Even before World War II, Britain had begun to adjust its relationship with many of its colonies. In 1931 Britain created the Commonwealth of Nations. The Commonwealth conferred what was called dominion status on several colonies that had been heavily settled by British immigrants. This effectively ended British rule over Canada, Australia, and New Zealand. Dominion status gave preferential treatment to goods from British dominions after Britain abandoned free trade and began imposing import duties on foreign goods, beginning in the 1930s. This arrangement benefited Britain as well since all three dominions were heavy exporters of agricultural products—grain, meat, butter, and cheese—which were in short supply in Europe after the war.

J3 a
India

In India a movement for independence had been gathering momentum for decades. Although the British concluded that they could no longer rule in India, they did not feel that they could simply abandon their centuries-old ties. India was religiously divided, and the two largest groups—Hindus and Muslims—were increasingly antagonistic toward each other. The attempt to create one dominion of India was undermined by the demand of the Muslims for their own separate state.

After the war, the Labour government abandoned efforts to mediate the conflict and resolved to end the British presence in India as quickly as possible.
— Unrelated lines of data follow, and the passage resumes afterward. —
(* ===== verification/Identity.v ===== *)
(** * Identities of tenants

    The allow-list of a tenant on its way to the nodes. The operator publishes the
    identities of a tenant to etcd and prunes the ones that were dropped
    (operator/internal/controller/identity_publisher.go); the node keeps the registry of
    Mtls.v in step with what is published (kvstore-node/src/cluster/identity_watcher.cpp).

    etcd is the store of Etcd.v, whose calls by other clients may come between those of the
    publisher; a call of the publisher may fail before or after it took effect. JSON and
    SHA-256 are parameters: a document is read as the values of its members that are strings.

    The theorems: after a publication that returned, the tenant's subtree is the allow-list
    ([publish_exact]); a node that gets every change has in its registry exactly the
    published identities, as long as no two entries share a name and an entry that is
    overwritten keeps its names ([identities_follow]). The example shows what becomes of a
    name that is replaced. *)

From S2P Require Import Prelude Mtls Etcd.
From stdpp Require Import sorting.
From Stdlib Require Import ZArith Lia.

Open Scope Z_scope.

Module Identity.

Import Mtls Etcd.

(** ** The watcher (identity_watcher.cpp) *)

Definition kIdentitiesPrefix : bytes := str "/kvcache/identities/".

Record Entry := mkEntry { spiffe_id : bytes; cn : bytes; identity : Identity }.

Section Json.
(** The string members of a document that is an object. *)
Context (parse : bytes -> option (bytes -> option bytes)).

Definition kind_of_string (k : bytes) : IdentityKind :=
  if bool_decide (k = str "tenant") then kTenant else if bool_decide (k = str "internal") then kInternal
  else if bool_decide (k = str "admin") then kAdmin else kUnknown.

Definition ParseEntry (json : bytes) : option Entry :=
  match parse json with
  | None => None
  | Some j =>
      let s := default [] (j (str "spiffe_id")) in
      let c := default [] (j (str "cn")) in
      match s, c with
      | [], [] => None
      | _, _ => Some (mkEntry s c (mkIdentity (default kUnknown (kind_of_string <$> j (str "kind"))) c (replicate 16 x00) [] (default [] (j (str "tenant")))))
      end
  end.

Definition Apply (e : Entry) (r : Registry) : Registry :=
  let r := match spiffe_id e with [] => r | s => (UpsertSpiffeMapping s (identity e) r).2 end in
  match cn e with [] => r | c => (UpsertMapping c (identity e) r).2 end.

Definition Remove (e : Entry) (r : Registry) : Registry :=
  let r := match spiffe_id e with [] => r | s => (RemoveSpiffeMapping s r).2 end in
  match cn e with [] => r | c => (RemoveMapping c r).2 end.

Definition seed (r : Registry) (x : KeyValue) : Registry := match ParseEntry (value x) with Some e => Apply e r | None => r end.

Definition on_event (r : Registry) (ev : WatchEvent) : Registry :=
  match type ev with
  | kPut => match ParseEntry (value (kv ev)) with Some e => Apply e r | None => r end
  | kDelete => match ParseEntry (value (prev_kv ev)) with Some e => Remove e r | None => r end
  end.

(** [Start]; [listed]: the list could be read. *)
Definition Start (listed : bool) (prefix : bytes) (r : Registry) (c : Client) : option Z * Registry * Client :=
  if negb listed then (None, r, c)
  else
    let r := fold_left seed (GetPrefix prefix c) r in
    let '(h, c) := WatchPrefix prefix c in
    (Some h, r, c).
End Json.

(** ** The publisher (identity_publisher.go) *)

Record TenantIdentity := mkTenantIdentity { SpiffeID : bytes; CN : bytes; Kind : bytes }.
Record IdentityEtcdPayload := mkPayload { p_spiffe : bytes; p_cn : bytes; p_tenant : bytes; p_kind : bytes; p_schema : Z }.
Definition identityEtcdSchemaVersion : Z := 1.

Definition IdentitiesPrefixFor (cluster tenantID : bytes) : bytes := str "/kvcache/identities/" ++ cluster ++ str "/" ++ tenantID ++ str "/".

Section Publisher.
Context (sha256 : bytes -> bytes) (marshal : IdentityEtcdPayload -> option bytes).
(** * discord-handler: the embed builder, the reaction menu and the display
      handler of [src/handler.py], as a shallow embedding.

    The Python code is asynchronous glue over the discord.py client.  Every
    [await]ed platform call is a coroutine descriptor ([Coro]) interpreted
    over an explicit [World] (the messages of the platform, the gateway
    events still to come, a clock and the trace of calls performed).  Python
    exceptions are the [Raise] outcome of a state-and-exception monad: the
    state reached before the exception is kept, as in Python. *)

From stdpp Require Import base decidable option list strings gmap.
From Stdlib Require Import NArith ZArith Lia.

Set Default Proof Using "Type".
Open Scope string_scope.
Open Scope list_scope.

(** ** Outcomes of a Python computation *)

Inductive PyExc :=
  | KeyError | IndexError | LookupError | TypeError | ValueError
  | AttributeError | TimeoutError.

Inductive Outcome (A : Type) :=
  | Ok (a : A)
  | Raise (e : PyExc)
  | OutOfFuel.
Arguments Ok {A} a.
Arguments Raise {A} e.
Arguments OutOfFuel {A}.

Definition Py (S A : Type) : Type := S → Outcome A * S.

Definition ret {S A} (a : A) : Py S A := λ s, (Ok a, s).
Definition raise {S A} (e : PyExc) : Py S A := λ s, (Raise e, s).
Definition bind {S A B} (m : Py S A) (k : A → Py S B) : Py S B :=
  λ s, match m s with
       | (Ok a, s') => k a s'
       | (Raise e, s') => (Raise e, s')
       | (OutOfFuel, s') => (OutOfFuel, s')
       end.
Definition get {S} : Py S S := λ s, (Ok s, s).
Definition put {S} (s : S) : Py S unit := λ _, (Ok (), s).
Definition modify {S} (f : S → S) : Py S unit := λ s, (Ok (), f s).
Definition of_option {S A} (e : PyExc) (o : option A) : Py S A :=
  match o with Some a => ret a | None => raise e end.

Global Instance Py_ret {S} : MRet (Py S) := @ret S.
Global Instance Py_bind {S} : MBind (Py S) := λ A B k m, bind m k.

(** [for x in xs: body x] *)
Fixpoint for_each {S A} (xs : list A) (body : A → Py S unit) : Py S unit :=
  match xs with
  | [] => ret ()
  | x :: xs' => bind (body x) (λ _, for_each xs' body)
  end.

(** ** Python dictionaries

    A [dict] keeps its keys in insertion order; [d[k] = v] on a key that is
    present replaces the value where the key already stands. *)

Section Dict.
Context {K V : Type} `{EqDecision K}.

Definition dict : Type := list (K * V).

Fixpoint dict_get (d : dict) (k : K) : option V :=
  match d with
  | [] => None
  | (k', v) :: d' => if decide (k = k') then Some v else dict_get d' k
  end.

Fixpoint dict_set (d : dict) (k : K) (v : V) : dict :=
  match d with
  | [] => [(k, v)]
  | (k', v') :: d' =>
      if decide (k = k') then (k', v) :: d' else (k', v') :: dict_set d' k v
  end.

Definition dict_keys (d : dict) : list K := d.*1.

Definition dict_mem (d : dict) (k : K) : bool := bool_decide (k ∈ dict_keys d).

(** [d[k]], which raises [KeyError] on an absent key *)
Definition subscript {S} (d : dict) (k : K) : Py S V :=
  of_option KeyError (dict_get d k).
End Dict.
Arguments dict : clear implicits.

(** ** Values of the platform *)

Definition User := nat.
Definition Channel := nat.
Definition MsgId := nat.
Definition Emoji := string.
Definition Colour := Z.

(** The elements of a field tuple of a flow. *)
Inductive PyVal :=
  | VNone
  | VBool (b : bool)
  | VInt (z : Z)
  | VStr (s : string).

Record EmbedField := { name : PyVal; value : PyVal; inline : PyVal }.

Record Embed := {
  title : string;
  colour : Colour;
  fields : list EmbedField;
  footer_text : string;
  footer_icon_url : option string;
  thumbnail_url : option string;
  image_url : option string
}.

Record Message := {
  m_id : MsgId;
  author : User;
  channel : Channel;
  content : string
}.

Record Reaction := { emoji : Emoji; r_message : MsgId }.

Global Instance PyExc_eq_dec : EqDecision PyExc.
Proof. solve_decision. Defined.
Global Instance PyVal_eq_dec : EqDecision PyVal.
Proof. solve_decision. Defined.
Global Instance Reaction_eq_dec : EqDecision Reaction.
Proof. solve_decision. Defined.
The government opposed colonialism and felt little political attachment to India. The costs of continued peacekeeping were also keenly felt at a time when there was rationing at home. A heroic effort by the last governor-general of India, Louis Mountbatten, created what appeared to be a workable division between largely Hindu India and Muslim Pakistan (the latter has since split into the nations of Pakistan and Bangladesh). The British withdrawal from India in 1948 resulted in increased religious tensions and a terrible civil war. The civil war resulted in the deaths of between 250,000 and 500,000 people, among them Gandhi, who was assassinated by a Hindu extremist opposed to the division of India. The abandonment of India was a blow to British prestige and the beginning of the total disintegration of the empire.